Per quanto riguarda la recitazione, forse con la sola eccezione di Adam Driver, ognuno percorre la sua strada senza prestar attenzione a chi altro c’è in scena. Perché poi Paolo Gucci, che senza motivo viene ritratto come un ometto patetico e buffo nella sua ottusità, è interpretato da Jared Leto costretto a ricoprirsi di protesi per imbruttirsi? Perché Lady Gaga in ogni singolo momento del film è tappezzata di gioielli, outfit elaborati e trucco vistosissimo?

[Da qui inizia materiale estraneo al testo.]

(* ===== verification/DvbNetMpe.v ===== *)
(** * DvbNetMpe: multiprotocol encapsulation

    The datagram sections of EN 301 192 and the frames [dvb_net_sec] makes of them; its
    accesses stay within the section whatever the section holds.  Then what the ULE decoder
    does with input the standard does not allow. *)

From S2P Require Import Prelude Crc32 DvbNet DvbNetUle DvbNetCells.

(** ** Datagram sections *)

(** A datagram: its destination, an LLC/SNAP header of six bytes with the protocol behind it
    or none, and the data. *)
Record mpe := Mpe { mpe_mac : list Z; mpe_snap : option (list Z * Z); mpe_data : list Z }.

Definition LLC_SNAP : list Z := [0xaa; 0xaa; 0x03; 0; 0; 0].
Definition mpe_payload (s : mpe) : list Z :=
  (if mpe_snap s is Some (llc, proto) then llc ++ word proto else []) ++ mpe_data s.

(** The header of the section, with the address in two parts and in reverse, and flags of
    which only those of LLC/SNAP and of scrambling matter. *)
Definition mpe_header (len1 len2 flags number last : Z) (s : mpe) : list Z :=
  [0x3e; len1; len2; (mpe_mac s).[5]; (mpe_mac s).[4]; flags; number; last;
   (mpe_mac s).[3]; (mpe_mac s).[2]; (mpe_mac s).[1]; (mpe_mac s).[0]].
Definition mpe_section (len1 len2 flags number last : Z) (s : mpe) (crc : list Z) : list Z :=
  mpe_header len1 len2 flags number last s ++ mpe_payload s ++ crc.

Definition mpe_proto (s : mpe) : Z :=
  match mpe_snap s with
  | Some (_, proto) => proto
  | None => if Z.shiftr (mpe_data s).[0] 4 =? 6 then 0x86dd else 0x0800
  end.

(** The flag of LLC/SNAP tells of the header; a protocol that is no Ethertype has two bytes of
    data behind it, which the kernel looks at. *)
Definition mpe_ok (flags : Z) (s : mpe) : Prop :=
  zlen (mpe_mac s) = 6 /\ 0 < zlen (mpe_data s) /\
  Z.land flags 0x02 = (if mpe_snap s is Some _ then 2 else 0) /\
  (if mpe_snap s is Some (llc, proto)
   then zlen llc = 6 /\ 0 <= proto < 65536 /\ (1536 <= proto \/ 2 <= zlen (mpe_data s)) else True).

Definition mpe_frame (s : mpe) : list Z := mpe_mac s ++ replicate 6 0 ++ word (mpe_proto s) ++ mpe_data s.
(** What becomes of a section: the reason for which it is dropped, or the frame. *)
Definition mpe_result (cfg : net_config) (flags last : Z) (s : mpe) (n : net) : net :=
  if negb (Z.land flags 0x3c =? 0) then set_stats rx_crc_error n
  else if (if mpe_snap s is Some (llc, _) then negb (bool_decide (llc = LLC_SNAP)) else false) then set_stats rx_drop n
  else if negb (last =? 0) then set_stats rx_frame_error n
  else match dev_alloc_skb cfg (allocs n) (16 + zlen (mpe_data s)) with
       | None => Net (priv n) (rx_drop (stats n)) (frames n) (S (allocs n))
       | Some _ => Net (priv n) (rx_packet (zlen (mpe_data s)) (stats n))
           (frames n ++ [NetFrame (mpe_frame s) (frame_protocol (mpe_frame s)) (dest_type cfg (mpe_mac s))]) (S (allocs n))
       end.

Lemma mac_bytes mac : zlen mac = 6 -> [mac.[0]; mac.[1]; mac.[2]; mac.[3]; mac.[4]; mac.[5]] = mac.
Proof.
  unfold zlen. intros H. do 6 (destruct mac as [|? mac]; [simpl in H; lia|]). destruct mac; [done|simpl in H; lia].
Qed.

(** The frame of an Ethernet header and data behind it. *)
Lemma mpe_frame_fields s : zlen (mpe_mac s) = 6 -> 0 <= mpe_proto s < 65536 ->
  zlen (mpe_frame s) = 14 + zlen (mpe_data s) /\ be_pair (ztake 2 (zdrop 12 (mpe_frame s))) = mpe_proto s /\ ztake 6 (mpe_frame s) = mpe_mac s.
Proof.
  intros Hz Hp. unfold mpe_frame. split; [rewrite !zlen_app, Hz; change (zlen (replicate 6 0)) with 6; change (zlen (word (mpe_proto s))) with 2; lia|].
  split; [|by rewrite ztake_app]. rewrite (app_assoc (mpe_mac s)), zdrop_app by (rewrite zlen_app, Hz; done).
  rewrite ztake_app by done. by apply be_pair_word.
Qed.

(** A buffer of the right size holds the frame. *)
Lemma skb_frame mem frame : zlen mem = 2 + zlen frame ->
  exists skb, skb_put frame (skb_reserve 2 (SkBuff mem 0 0)) = Some skb /\ skb_holds skb 2 frame 0.
Proof.
  intros Hz. pose proof (zlen_nonneg frame).
  destruct (skb_put_run (skb_reserve 2 (SkBuff mem 0 0)) 2 [] (zlen frame) frame) as (skb & E & Hsk); [|lia|].
  - split; [done|]. split; [done|]. exists (ztake 2 mem), (zdrop 2 mem). split; [by rewrite app_nil_l, ztake_zdrop|].
    split; [apply zlen_ztake; lia|rewrite zlen_zdrop; lia].
  - exists skb. split; [done|]. by rewrite Z.sub_diag in Hsk.
Qed.

Section datagram.
Context (len1 len2 flags number last : Z) (s : mpe) (crc : list Z) (Hok : mpe_ok flags s) (Hcrc : zlen crc = 4).
Local Abbreviation pkt := (mpe_section len1 len2 flags number last s crc).
Local Abbreviation head := (mpe_header len1 len2 flags number last s).
Definition snap_len : Z := if mpe_snap s is Some _ then 8 else 0.

Lemma mpe_section_len : zlen pkt = 16 + snap_len + zlen (mpe_data s).
Proof.
  destruct Hok as (_ & _ & _ & Hs). unfold mpe_section, mpe_payload, snap_len. rewrite !zlen_app, Hcrc. change (zlen head) with 12.
  destruct (mpe_snap s) as [[llc proto]|]; [|change (zlen []) with 0; lia].
  destruct Hs as [Hs _]. rewrite zlen_app, Hs. change (zlen (word _)) with 2. lia.
Qed.
Lemma mpe_section_head j : 0 <= j < 12 -> zget pkt j = Some head.[j].
Proof.
  intros Hj. destruct Hok as (_ & Hd & _). rewrite zget_in by (rewrite mpe_section_len; unfold snap_len; destruct (mpe_snap s); lia).
  f_equal. unfold mpe_section. rewrite zat_app, decide_True by (change (zlen head) with 12; lia). done.
Qed.
Lemma mpe_section_data : zdrop (12 + snap_len) pkt = mpe_data s ++ crc.
Proof.
  destruct Hok as (_ & _ & _ & Hs). unfold mpe_section, mpe_payload, snap_len. destruct (mpe_snap s) as [[llc proto]|]; [|by apply zdrop_app].
  rewrite <- !app_assoc, (app_assoc head), (app_assoc (head ++ llc)). apply zdrop_app.
  destruct Hs as [Hs _]. rewrite !zlen_app, Hs. done.
Qed.
Lemma mpe_section_snap llc proto : mpe_snap s = Some (llc, proto) ->
  ztake 6 (zdrop 12 pkt) = llc /\ zget pkt 18 = Some (proto / 256) /\ zget pkt 19 = Some (proto mod 256).
Proof.
  intros Es. destruct Hok as (_ & Hd & _ & Hs). rewrite Es in Hs. destruct Hs as [Hs _].
  unfold mpe_section, mpe_payload. rewrite Es, <- !app_assoc. split.
  - rewrite zdrop_app by done. by apply ztake_app.
  - rewrite (app_assoc head llc).
    assert (Hat : at_ ((head ++ llc) ++ word proto ++ mpe_data s ++ crc) 18 (word proto)).
    { exists (head ++ llc), (mpe_data s ++ crc). split; [done|]. rewrite zlen_app, Hs. done. }
    rewrite (at_get _ _ _ 0 18 Hat), (at_get _ _ _ 1 19 Hat) by done. done.
Qed.
Lemma mpe_section_version : mpe_snap s = None -> zget pkt 12 = Some (mpe_data s).[0].
Proof.
  intros Es. destruct Hok as (_ & Hd & _). unfold mpe_section, mpe_payload. rewrite Es, app_nil_l.
  apply (at_get _ 12 (mpe_data s) 0); [|lia|done]. by exists head, crc.
Qed.
Lemma mpe_proto_range : 0 <= mpe_proto s < 65536 /\ (1536 <= mpe_proto s \/ 2 <= zlen (mpe_data s)).
Proof.
  destruct Hok as (_ & _ & _ & Hs). unfold mpe_proto. destruct (mpe_snap s) as [[llc proto]|]; [split; apply Hs|].
  case_match; lia.
Qed.
Lemma keep_stop_ts feeds : forall d d', stop_ts_feeds stop_feed feeds d = Some d' -> at_j d -> at_j d'.
Proof.
  induction feeds as [|feed feeds IH]; cbn [stop_ts_feeds]; intros d d' E H; [by injection E as <-|].
  repeat kept_step. eapply IH; [exact E|]. by eapply keep_demux.
Qed.
Lemma keep_release_ts feeds : forall d d', release_ts_feeds feeds d = Some d' -> at_j d -> at_j d'.
Proof.
  induction feeds as [|feed feeds IH]; cbn [release_ts_feeds]; intros d d' E H; [by injection E as <-|].
  repeat kept_step. eapply IH; [exact E|]. by eapply keep_demux.
Qed.
Hint Resolve keep_with keep_demux keep_demux_sig keep_demux_alloc keep_stop_ts keep_release_ts : keeps.
Lemma keep_feed_stop k d d' r : dvb_dmxdev_feed_stop stop_feed k d = Some (d', r) -> at_j d -> at_j d'.
Proof. unfold dvb_dmxdev_feed_stop, dvb_dmxdev_filter_state_set. intros E H. kept. Qed.
Hint Resolve keep_feed_stop : keeps.
Lemma keep_start_ts k feeds : forall d d' r, start_ts_feeds start_feed stop_feed sig k feeds d = Some (d', r) -> at_j d -> at_j d'.
Proof.
  induction feeds as [|feed feeds IH]; cbn [start_ts_feeds]; intros d d' r E H; [by injection E as <- _|].
  kept.
Qed.
Hint Resolve keep_start_ts : keeps.
Lemma keep_feed_start k d d' r : dvb_dmxdev_feed_start start_feed stop_feed sig k d = Some (d', r) -> at_j d -> at_j d'.
Proof. unfold dvb_dmxdev_feed_start, dvb_dmxdev_filter_state_set. intros E H. kept. Qed.
Hint Resolve keep_feed_start : keeps.
Lemma keep_feed_restart k d d' r : dvb_dmxdev_feed_restart start_feed stop_feed sig k d = Some (d', r) -> at_j d -> at_j d'.
Proof. unfold dvb_dmxdev_feed_restart. intros E H. kept. Qed.
Hint Resolve keep_feed_restart : keeps.
Lemma keep_filter_stop k d d' r : (forall f, P f -> P (set_buffer (dvb_ringbuffer_flush (dev_buffer f)) f)) ->
  dvb_dmxdev_filter_stop start_feed stop_feed sig k d = Some (d', r) -> at_j d -> at_j d'.
Proof. unfold dvb_dmxdev_filter_stop, flush_buffer. intros Hf E H. kept. Qed.
Lemma keep_find_sec k para d d' r : find_sec_feed start_feed stop_feed sig k para d = Some (d', r) -> at_j d -> at_j d'.
Proof. unfold find_sec_feed. intros E H. kept. Qed.
Lemma keep_fill i para d d' : fill_sec_filter i para d = Some d' -> at_j d -> at_j d'.
Proof. unfold fill_sec_filter. intros E H. repeat kept_step. by eapply keep_filters. Qed.
Lemma keep_timer k d d' : dvb_dmxdev_filter_timer HZ k d = Some d' -> at_j d -> at_j d'.
Proof.
  unfold dvb_dmxdev_filter_timer. intros E. apply (keep_with _ _ _ _ E). intros f Hf. destruct (params f); try done. by apply P_timer.
Qed.
End keeps.

Section start.
Context (start_feed stop_feed : option (nat -> Z)) (sig : nat -> bool) (vmalloc : nat -> Z -> option (list Z)) (HZ : Z).
Context (vmalloc_size : forall n size l, vmalloc n size = Some l -> zlen l = size).
Context (j : nat) (para : dmx_sct_filter_params) (size : Z).

(** What the filter is for, and its buffer, which may not have memory yet. *)
Definition sec_configured (f : dmxdev_filter) : Prop :=
  dev_type f = DMXDEV_TYPE_SEC /\ params f = ParamsSec para /\ zlen (secheader f) = 3 /\
  rb_size (dev_buffer f) = size /\ 0 < size < 2 ^ 31 /\ (rb_data (dev_buffer f) = [] \/ zlen (rb_data (dev_buffer f)) = size) /\
  0 <= rb_pread (dev_buffer f) < size /\ 0 <= rb_pwrite (dev_buffer f) < size.
Definition sec_emptied (f : dmxdev_filter) : Prop :=
  sec_configured f /\ rb_ok (dev_buffer f) /\ contents (dev_buffer f) = [] /\ rb_error (dev_buffer f) = 0.
Definition sec_ready (f : dmxdev_filter) : Prop := sec_emptied f /\ todo f = 0.

Lemma get_buffer_keeps d d' r : get_buffer vmalloc j d = Some (d', r) -> (r <? 0) = false -> at_filter j sec_configured d ->
  at_filter j (fun f => sec_configured f /\ zlen (rb_data (dev_buffer f)) = size) d'.
Proof.
  unfold get_buffer. intros E Hr0 (f & Hj & Hf). rewrite Hj in E. cbn [mbind option_bind] in E. pose proof Hf as (Ht & Hp & Hh & Hs & Hs0 & Hd & Hr & Hw).
  destruct (has_data (dev_buffer f)) eqn:Ed.
  - injection E as <- _. exists f. split_and!; try done. destruct Hd as [Hd|Hd]; [|done]. unfold has_data in Ed. by rewrite Hd in Ed.
  - cbn in E. destruct (vmalloc _ _) as [mem|] eqn:Em; [|injection E as _ <-; done]. apply vmalloc_size in Em. rewrite Hs in Em.
    apply bind_Some in E as (d1 & E & E1). injection E1 as <- _.
    pose proof (with_filter_inv j _ _ _ f E Hj) as Hj2.
    eexists. split; [exact Hj2|]. unfold sec_configured. cbn. split_and!; try done; try lia; by right.
Qed.

Lemma start_sec_keeps d d' r : start_sec start_feed stop_feed sig HZ j para d = Some (d', r) -> (r <? 0) = false ->
  at_filter j sec_emptied d -> at_filter j sec_ready d'.
Proof.
  unfold start_sec. intros E Hr H.
  apply bind_Some in E as (d1 & E1 & E). 
  assert (at_filter j sec_emptied d1) as H1 by (by apply (keep_with j sec_emptied _ _ _ _ E1)).
  apply bind_Some in E as ([d2 r2] & E2 & E).
  assert (at_filter j sec_emptied d2) as H2 by (by eapply keep_find_sec in E2).
  destruct (r2 <? 0) eqn:Er2; [injection E as _ ->; by rewrite Er2 in Hr|].
  apply bind_Some in E as (f2 & Ef & E). apply bind_Some in E as (i & Ei & E). apply bind_Some in E as ([[d3 r3] o] & E3 & E).
  assert (at_filter j sec_emptied d3) as H3 by (by eapply keep_demux_alloc in E3).
  destruct (r3 <? 0) eqn:Er3.
  { repeat kept_step. by rewrite Er3 in Hr. }
  apply bind_Some in E as (d4 & E4 & E). apply bind_Some in E as (k & Ek & E). apply bind_Some in E as (d5 & E5 & E).
  assert (at_filter j sec_emptied d5) as H5.
  { eapply keep_fill; [exact E5|]. eapply keep_filters; [done|]. by apply (keep_with j sec_emptied _ _ _ _ E4). }
  apply bind_Some in E as (d6 & E6 & E).
  assert (at_filter j sec_ready d6) as H6.
  { destruct H5 as (f5 & Hj5 & Hf5). eexists. split; [exact (with_filter_inv j _ _ _ f5 E6 Hj5)|]. by split. }
  apply bind_Some in E as ([d7 r7] & E7 & E).
  assert (at_filter j sec_ready d7) as H7 by (by eapply keep_demux_sig in E7).
  destruct (r7 <? 0) eqn:Er7; [injection E as _ ->; by rewrite Er7 in Hr|]. apply bind_Some in E as (d8 & E8 & E). injection E as <- _.
  by eapply keep_timer in E8.
Qed.

Lemma filter_start_ready d d' : dvb_dmxdev_filter_start start_feed stop_feed sig vmalloc HZ j d = Some (d', 0) ->
  at_filter j sec_configured d -> at_filter j (fun f => sec_ready f /\ dev_state f = DMXDEV_STATE_GO) d'.
Proof.
  unfold dvb_dmxdev_filter_start. intros E H.
  apply bind_Some in E as (f & Ef & E). destruct (dev_state f <? _); [done|].
  apply bind_Some in E as ([d1 r1] & E1 & E). assert (at_filter j sec_configured d1) as H1.
  { destruct (_ <=? dev_state f); [|by injection E1 as <- _]. eapply (keep_filter_stop start_feed stop_feed sig j sec_configured) in E1; [exact E1|done|done|done|done| |exact H].
    intros g (? & ? & ? & ? & ? & ? & ? & ?). unfold sec_configured. cbn. split_and!; try done; lia. }
  apply bind_Some in E as ([d2 r2] & E2 & E). destruct (r2 <? 0) eqn:Er2; [injection E as _ ->; done|].
  apply get_buffer_keeps in E2 as (f2 & Ef2 & H2 & Hd2); [|done..].
  apply bind_Some in E as (d3 & E3 & E). pose proof (with_filter_inv j _ _ _ f2 E3 Ef2) as Hj3.
  assert (sec_emptied (set_buffer (dvb_ringbuffer_flush (dev_buffer f2)) f2)) as H3.
  { destruct H2 as (? & ? & ? & ? & ? & ? & ? & ?). assert (rb_ok (dev_buffer f2)) as Hok.
    { unfold rb_ok. split_and!; lia. }
    destruct (flush_ok _ Hok). split; [|by split_and!]. unfold sec_configured. cbn. split_and!; try done; try lia. }
  apply bind_Some in E as (f3 & Ef3 & E). rewrite Hj3 in Ef3. injection Ef3 as <-.
  destruct H2 as (Ht & Hp & _). cbn [dev_type set_buffer] in E. rewrite Ht in E. cbn [Z.eqb Pos.eqb DMXDEV_TYPE_SEC] in E.
  cbn [params set_buffer] in E. rewrite Hp in E. cbn [mbind option_bind] in E.
  apply bind_Some in E as ([d4 r4] & E4 & E). destruct (r4 <? 0) eqn:Er4; [injection E as _ ->; done|].
  apply start_sec_keeps in E4 as (f4 & Hj4 & H4); [|done|by eexists].
  apply bind_Some in E as (d5 & E5 & E). injection E as <-.
  eexists. split; [exact (with_filter_inv j _ _ _ f4 E5 Hj4)|]. by split.
Qed.
End start.

(** C16: A section filter from its start on: when the start reports no error, the file is a queue
    of whole sections, for every sequence of sections that arrive, reads of any length and
    timeouts - up to the first loss of data while a reader is in the middle of a section, if there is one.
    A read returns bytes of one section only, in order; without data it returns
    EAGAIN; a section for which there is no room empties the queue and makes the next read
    return EOVERFLOW; a one-shot filter takes one section; and as long as no read fails and the filter is
    not a one-shot, what has been read and what waits are together what has arrived. *)
Theorem dvb_dmxdev_sections_read start_feed stop_feed sig vmalloc HZ copy_to_user wait_ring j para size ops d d1 :
  (forall n size l, vmalloc n size = Some l -> zlen l = size) -> (forall b, copy_to_user b = 0) ->
  at_filter j (sec_configured para size) d -> Forall sec_op_ok ops ->
  dvb_dmxdev_filter_start start_feed stop_feed sig vmalloc HZ j d = Some (d1, 0) ->
  let oneshot := negb (Z.land (sct_flags para) DMX_ONESHOT =? 0) in
  exists run rest outs q, ops = run ++ rest /\ q_run oneshot size run empty_queue = Some (outs, q) /\
    (rest = [] \/ exists o rest', rest = o :: rest' /\ loses_half size q o) /\
    (exists d' f', file_run copy_to_user wait_ring j run d1 = Some (outs, d') /\
       dev_filters d' !! j = Some f' /\ holds size oneshot f' q) /\
    (oneshot = false -> sq_error q = 0 -> Forall no_loss outs ->
       concat (snd <$> outs) ++ sq_cur q ++ concat (sq_next q) = arrived run).
Proof.
  intros Hvm Hcopy Hd Hops E oneshot. destruct (q_run_until oneshot size ops empty_queue) as (run & rest & outs & q & -> & Eq & Hrest).
  apply Forall_app in Hops as [Hops _]. exists run, rest, outs, q. split; [done|]. split; [done|]. split; [done|]. split.
  - apply (filter_start_ready start_feed stop_feed sig vmalloc HZ Hvm j para size) in E as (f & Hj & [[[Hc (Hok & Hcon & He)] Htd] Hst]); [|done].
    destruct Hc as (Ht & Hp & Hh & Hs & _).
    apply (file_run_queue copy_to_user wait_ring Hcopy size oneshot j run Hops f d1 empty_queue); try done. apply started_holds.
    split_and!; try done; try apply Hok. by exists para.
  - intros Hf Hz Hg. rewrite Hf in Eq. by apply (q_run_lossless size run empty_queue).
Qed.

House of Gucci è per sua stessa natura sovrabbondante persino nella durata (supera le due ore e quaranta), e il tema è, se proprio ne si vuole individuare uno: anche i ricchi piangono. Ci si potrebbe chiedere come mai una storia di questo tipo sia stata affidata a uno come Ridley Scott, più a suo agio tra cavalli, astronavi spaziali e guerrieri, ma forse è proprio in questo inaspettato incontro che si produce il fascino di questa pellicola. Data ad un altro regista meno avvezzo all’azione ne sarebbe uscito solo un polpettone, ma House of Gucci tiene un ritmo incalzante dove il problema non è mai la noia, raccontando un mondo così fasullo da essere meno plausibile di quello di Alien. In questa sorta di iper Beautiful cinematografico se sali sul carro e non ti fai troppe domande finisce che ti diverti pure.